Lodosun şiddetle estiği fırtınalı bir günde talebeleri Nasûhî Efendiyi ziyârete gittiler. Bir miktar sohbet ettikten sonra, Harem İskelesine doğru geldiler. Sonra Nasûhî Efendi; “Harem’den Galata’ya cenâze namazına kim gider?” dedi. Orada bulunanlar; “Ey Sultanımız! Bu fırtınalı havada karşıya geçmek mümkün müdür?” dediklerinde; “Aslına sonra vâkıf olursunuz. Sevâba ihtiyâcı olan gider.” buyurdu. İki ihtiyar kimse ile gitmeye karar verdiler. Talebeleri de Aşağı Çınar’a kadar berâber gidiyorlardı. Hacı Paşa Hamamı önünde bir mevlevî dervişi zuhûr etti. Gelerek Nasûhî hazretlerinin elini öptü. Derviş konuşmaya başlamadan önce Nasûhî Efendi; “Fasîh Dede ne zaman vefât etti.” diye sordu. Derviş; “Bu gece yarısından önce Derviş Osman’ı odasına çağırıp; “Bu gece yolcu olsak gerektir. Lâkin beni Şeyh Nasûhî gasl etsin (yıkasın). Namazımı dahi onlar kıldırsınlar.” diye vasiyet eyledi ve iki saat geçtikten sonra vefât etti. Biz sabah namazını kıldıktan sonra Derviş Osman beni çağırıp denizde fırtına var. Lâkin elbette Fasîh Dedenin söylediklerinde bir hikmet vardır. Buradan bir kayığa bin, İstanbul’a (Eminönü’ne) var. İstanbul’dan büyük bir kayık bulup git, Nasûhî Efendi hazretlerine durumu haber ver. Elbette onlara dahi malûm olmuştur. İcâbet buyururlar diye, Sultanım hazretlerine ben kölenizi gönderdi. Ben büyük bir kayık getirdim. Şimdi Şemsipaşa’dadır.” dedi. Nasûhî Efendi talebeleriyle birlikte Şemsipaşa’ya kadar yürüdüler. Orada bekleyen kayığa bindiler. Talebeleri hocalarının sözündeki hikmeti anladılar ve bir kerâmetine daha şâhid oldular.

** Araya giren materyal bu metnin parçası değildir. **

(* ===== verification/Store.v ===== *)
(** The Postgres side of src/index.js: the fridge table and the case table
    as lists of rows (neither table declares a uniqueness constraint, so a
    list, which can hold two rows with the same [deviceId__c], is the
    faithful shape), and the effect [exec] of each statement of [Sql] on
    them, with the rows it returns to the callback.  Whether a statement
    fails is decided outside, by the fault oracle of [Pg]. *)

From S2P Require Import Prelude JsValue Sql.
Import JsValue Sql.

Module Store.

Record fridge_row := mk_fridge_row {
  deviceId : string;
  door : sql_lit;
  temperature : sql_lit;
  humidity : sql_lit;
  ts : sql_lit
}.

Record case_row := mk_case_row {
  case_id : nat;
  subject : string;
  description : string;
  related_device : string
}.

Record db := mk_db {
  fridge : list fridge_row;
  cases : list case_row;
  next_id : nat   (** the next value of the case table's serial [Id] *)
}.

Definition row_field (r : fridge_row) (c : column) : sql_lit :=
  match c with
  | door__c => door r
  | temperature__c => temperature r
  | humidity__c => humidity r
  | ts__c => ts r
  end.

(** [SET c=l] on one row. *)
Definition set_field (c : column) (l : sql_lit) (r : fridge_row) : fridge_row :=
  match c with
  | door__c => mk_fridge_row (deviceId r) l (temperature r) (humidity r) (ts r)
  | temperature__c => mk_fridge_row (deviceId r) (door r) l (humidity r) (ts r)
  | humidity__c => mk_fridge_row (deviceId r) (door r) (temperature r) l (ts r)
  | ts__c => mk_fridge_row (deviceId r) (door r) (temperature r) (humidity r) l
  end.

Definition apply_changes (chs : list (column * sql_lit)) (r : fridge_row) : fridge_row :=
  foldl (λ r ch, set_field ch.1 ch.2 r) r chs.

Definition device_ids (d : db) : list string := map deviceId (fridge d).

(** The rows the WHERE clause [deviceId__c='id'] selects. *)
Definition select_rows (id : string) (d : db) : list fridge_row :=
  filter (λ r, deviceId r = id) (fridge d).

(** The row [INSERT INTO fridge ... VALUES ('id', 'door', temp, hum, 'ts')]
    creates. *)
Definition insert_row (id dr tp hm t : string) : fridge_row :=
  mk_fridge_row id (Quoted dr) (Bare tp) (Bare hm) (Quoted t).

(** The documented defaults of a device row (spec section 3). *)
Definition default_row (id : string) : fridge_row :=
  mk_fridge_row id (Quoted "closed") (Bare "0") (Bare "0") (Quoted "2000-01-01T00:00:00Z").

Definition exec (q : sql) (d : db) : db * list jsval :=
  match q with
  | SelectFridge id =>
      (d, map (λ r, JObject [("deviceid__c", JString (deviceId r))]) (select_rows id d))
  | UpdateFridge chs id =>
      (mk_db (map (λ r, if decide (deviceId r = id) then apply_changes chs r else r) (fridge d))
             (cases d) (next_id d), [])
  | InsertFridge id dr tp hm t =>
      (mk_db (fridge d ++ [insert_row id dr tp hm t])
             (cases d) (next_id d), [])
  | InsertCase s de id =>
      (mk_db (fridge d) (cases d ++ [mk_case_row (next_id d) s de id]) (S (next_id d)),
       [JObject [("id", JNumber (Z.of_nat (next_id d)))]])
  end.

(** ** Invariants of the data model (spec section 3). *)

(** At most one fridge row per device id. *)
Definition unique_ids (d : db) : Prop := NoDup (device_ids d).

(** Every case references an existing device row. *)
Definition cases_ref (d : db) : Prop :=
  ∀ c, c ∈ cases d → related_device c ∈ device_ids d.

(** Both invariants: the data model of spec section 3. *)
Definition server_inv (d : db) : Prop := unique_ids d ∧ cases_ref d.

Lemma apply_changes_deviceId chs r : deviceId (apply_changes chs r) = deviceId r.
Proof.
  unfold apply_changes. revert r.
  induction chs as [|[c l] chs IH]; intros r; simpl; [done|].
  rewrite IH. by destruct c.
Qed.

Lemma row_field_set_eq c l r : row_field (set_field c l r) c = l.
Proof. by destruct c. Qed.

Lemma row_field_set_ne c c' l r : c ≠ c' → row_field (set_field c l r) c' = row_field r c'.
Proof. intros Hne. destruct c, c'; simpl; congruence. Qed.

Lemma set_field_deviceId c l r : deviceId (set_field c l r) = deviceId r.
Proof. by destruct c. Qed.

Lemma fridge_row_ext r r' :
  deviceId r = deviceId r' → (∀ c, row_field r c = row_field r' c) → r = r'.
Proof.
  destruct r, r'; simpl. intros -> Hc.
  pose proof (Hc door__c). pose proof (Hc temperature__c).
  pose proof (Hc humidity__c). pose proof (Hc ts__c). simpl in *. by subst.
Qed.

Lemma apply_changes_cons c l chs r :
  apply_changes ((c, l) :: chs) r = apply_changes chs (set_field c l r).
Proof. done. Qed.

(** A column no change names keeps its value ... *)
Lemma apply_changes_field_absent chs r c :
  (∀ l, (c, l) ∉ chs) → row_field (apply_changes chs r) c = row_field r c.
Proof.
  revert r. induction chs as [|[c' l'] chs IH]; intros r Hno; [done|].
  rewrite apply_changes_cons, IH by (intros l Hl; apply (Hno l); set_solver).
  apply row_field_set_ne. intros ->. apply (Hno l'). set_solver.
Qed.

(** ... and a column all of whose changes write [L] ends up holding [L]. *)
Lemma apply_changes_field_present chs r c L :
  (∀ l, (c, l) ∈ chs → l = L) → (c, L) ∈ chs → row_field (apply_changes chs r) c = L.
Proof.
  revert r. induction chs as [|[c' l'] chs IH]; intros r Hall Hin; [set_solver|].
  rewrite apply_changes_cons.
  destruct (decide ((c, L) ∈ chs)) as [Hin'|Hnin].
  - apply IH; [|done]. intros l Hl. apply Hall. set_solver.
  - assert ((c, L) = (c', l')) as [= <- <-] by set_solver.
    rewrite apply_changes_field_absent; [apply row_field_set_eq|].
    intros l Hl. pose proof (Hall l ltac:(set_solver)) as ->. done.
Qed.

(** An UPDATE keeps the list of device ids as it is. *)
Lemma device_ids_update chs id d :
  device_ids (exec (UpdateFridge chs id) d).1 = device_ids d.
Proof.
  unfold device_ids. simpl. rewrite map_map.
  apply map_ext. intros r. case_decide; [apply apply_changes_deviceId|done].
Qed.

Lemma select_rows_nil id d : select_rows id d = [] ↔ id ∉ device_ids d.
Proof.
  unfold select_rows, device_ids. split.
  - intros H Hin. apply list_elem_of_fmap in Hin as (r & -> & Hr).
    by apply (filter_nil_not_elem_of _ _ r H).
  - intros Hn. destruct (filter _ (fridge d)) as [|r l] eqn:E; [done|].
    assert (r ∈ filter (λ r, deviceId r = id) (fridge d)) as Hr by (rewrite E; set_solver).
    apply list_elem_of_filter in Hr as [<- Hr]. destruct Hn.
    apply list_elem_of_fmap. eauto.
Qed.

(** No statement deletes a device row. *)
Lemma device_ids_exec_mono q d id :
  id ∈ device_ids d → id ∈ device_ids (exec q d).1.
Proof.
  destruct q; [done| | |done].
  - by rewrite device_ids_update.
  - intros H. unfold device_ids in *. simpl. rewrite map_app, elem_of_app. by left.
Qed.


(** ** Lemmas for the invariant *)

Lemma select_true_present {A} (f : fridge_row → A) id d :
  bool_decide (0 < length (map f (select_rows id d))) = true → id ∈ device_ids d.
Proof.
  rewrite bool_decide_eq_true, length_map. intros Hlen.
  destruct (decide (id ∈ device_ids d)) as [|Hn]; [done|].
  apply select_rows_nil in Hn. rewrite Hn in Hlen. simpl in Hlen. lia.
Qed.

Lemma select_false_absent {A} (f : fridge_row → A) id d :
  bool_decide (0 < length (map f (select_rows id d))) = false → id ∉ device_ids d.
Proof.
  rewrite bool_decide_eq_false, length_map. intros Hlen.
  apply select_rows_nil. destruct (select_rows id d); simpl in *; [done|lia].
Qed.

Lemma server_inv_intro rows cs n :
  NoDup (map deviceId rows) → (∀ c, c ∈ cs → related_device c ∈ map deviceId rows) →
  server_inv (mk_db rows cs n).
Proof. intros Hu Hr. split; [exact Hu|exact Hr]. Qed.

Lemma nodup_snoc_fresh rows r :
  NoDup (map deviceId rows) → deviceId r ∉ map deviceId rows →
  NoDup (map deviceId (rows ++ [r])).
Proof.
  intros Hu Hn. rewrite map_app. apply NoDup_app. split; [done|].
  split; [|apply NoDup_singleton]. intros x Hx Hx'. simpl in Hx'.
  apply list_elem_of_singleton in Hx' as ->. done.
Qed.

Lemma inv_update_map d chs id n :
  server_inv d →
  server_inv (mk_db (map (λ r, if decide (deviceId r = id) then apply_changes chs r else r)
                       (fridge d)) (cases d) n).
Proof.
  intros [Hu Hr]. pose proof (device_ids_update chs id d) as Hids.
  unfold device_ids in *. simpl in Hids.
  apply server_inv_intro; rewrite Hids; [exact Hu|exact Hr].
Qed.

Lemma inv_case_snoc d n n' s de id :
  server_inv d → id ∈ device_ids d →
  server_inv (mk_db (fridge d) (cases d ++ [mk_case_row n s de id]) n').
Proof.
  intros [Hu Hr] Hid. apply server_inv_intro; [exact Hu|].
  intros c Hc. apply elem_of_app in Hc as [Hc|Hc]; [by apply Hr|].
  apply list_elem_of_singleton in Hc as ->. exact Hid.
Qed.

Lemma inv_device_snoc d cs n id a b c e :
  server_inv d → id ∉ device_ids d →
  (∀ x, x ∈ cs → related_device x ∈ id :: device_ids d) →
  server_inv (mk_db (fridge d ++ [insert_row id a b c e]) cs n).
Proof.
  intros [Hu _] Hid Hcs. apply server_inv_intro; [by apply nodup_snoc_fresh|].
  intros x Hx. rewrite map_app. simpl. apply Hcs in Hx.
  apply elem_of_cons in Hx as [->|Hx]; set_solver.
Qed.

(** Close a leaf of a handler's run: the tables it ends with satisfy the
    invariant, given the facts the handler's SELECT established. *)
Ltac inv_leaf Hinv :=
  repeat match goal with
  | H : exec _ _ = (_, _) |- _ => simpl in H; injection H as <- _
  | H : bool_decide (0 < length (map _ (select_rows _ _))) = true |- _ =>
      apply select_true_present in H
  | H : bool_decide (0 < length (map _ (select_rows _ _))) = false |- _ =>
      apply select_false_absent in H
  end;
  first [ exact Hinv
        | apply inv_update_map, Hinv
        | apply inv_case_snoc; [exact Hinv|assumption]
        | apply inv_device_snoc; [exact Hinv|assumption|];
          intros x Hx; (apply elem_of_app in Hx as [Hx|Hx] || idtac);
          first [ apply elem_of_cons; right; apply (proj2 Hinv), Hx | set_solver ] ].

#[export] Hint Resolve device_ids_exec_mono : ingest.
#[export] Hint Rewrite device_ids_update apply_changes_deviceId set_field_deviceId
  row_field_set_eq : ingest_rw.

End Store.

Nasûhî Efendinin sevenlerinden Şâmî Ahmed Efendinin bir kız çocuğu olmuştu. Hanımıyla konuşup çocuğun ismini Fâtıma koymaya karar verdiler. Bu sırada Nasûhî Efendinin, Ahmed Efendinin evine gelmekte olduğunu gördüler. Ev sâhibi kapıya çıkıp onu hürmetle karşıladı, ellerini öptükten sonra içeriye dâvet etti. Nasûhî hazretleri başkaları hiçbir şey konuşmadan; “Oğlum biz sizin kızınıza isim koymak için geldik.” buyurdu. Ahmed Efendi çocuğun annesinin yanına girip durumu anlattı. Çocuğun annesi; “Biz kendi aramızda Fâtıma ismini koymayı kararlaştırmıştık ama, bunda da bir hikmet var. Nasûhî hazretlerinin verdiği isim olsun.” dedi. Çocuğu Nasûhî Efendinin kucağına verdiler. Kimseye hiçbir şey söylemeden sağ kulağına ezan, sol kulağına ikâmet okuduktan sonra, çocuğa Fâtıma ismini verdi. Orada bulunanlara da buyurdu ki: “Allahü teâlâ bilir ama sizin gönlünüzden de Fâtıma ismi koymak geçiyordu.” buyurdu. Çocuğun babası ve yanındakiler Nasûhî hazretlerinin kerâmetini görüp büyük bir velî olduğunu anladılar.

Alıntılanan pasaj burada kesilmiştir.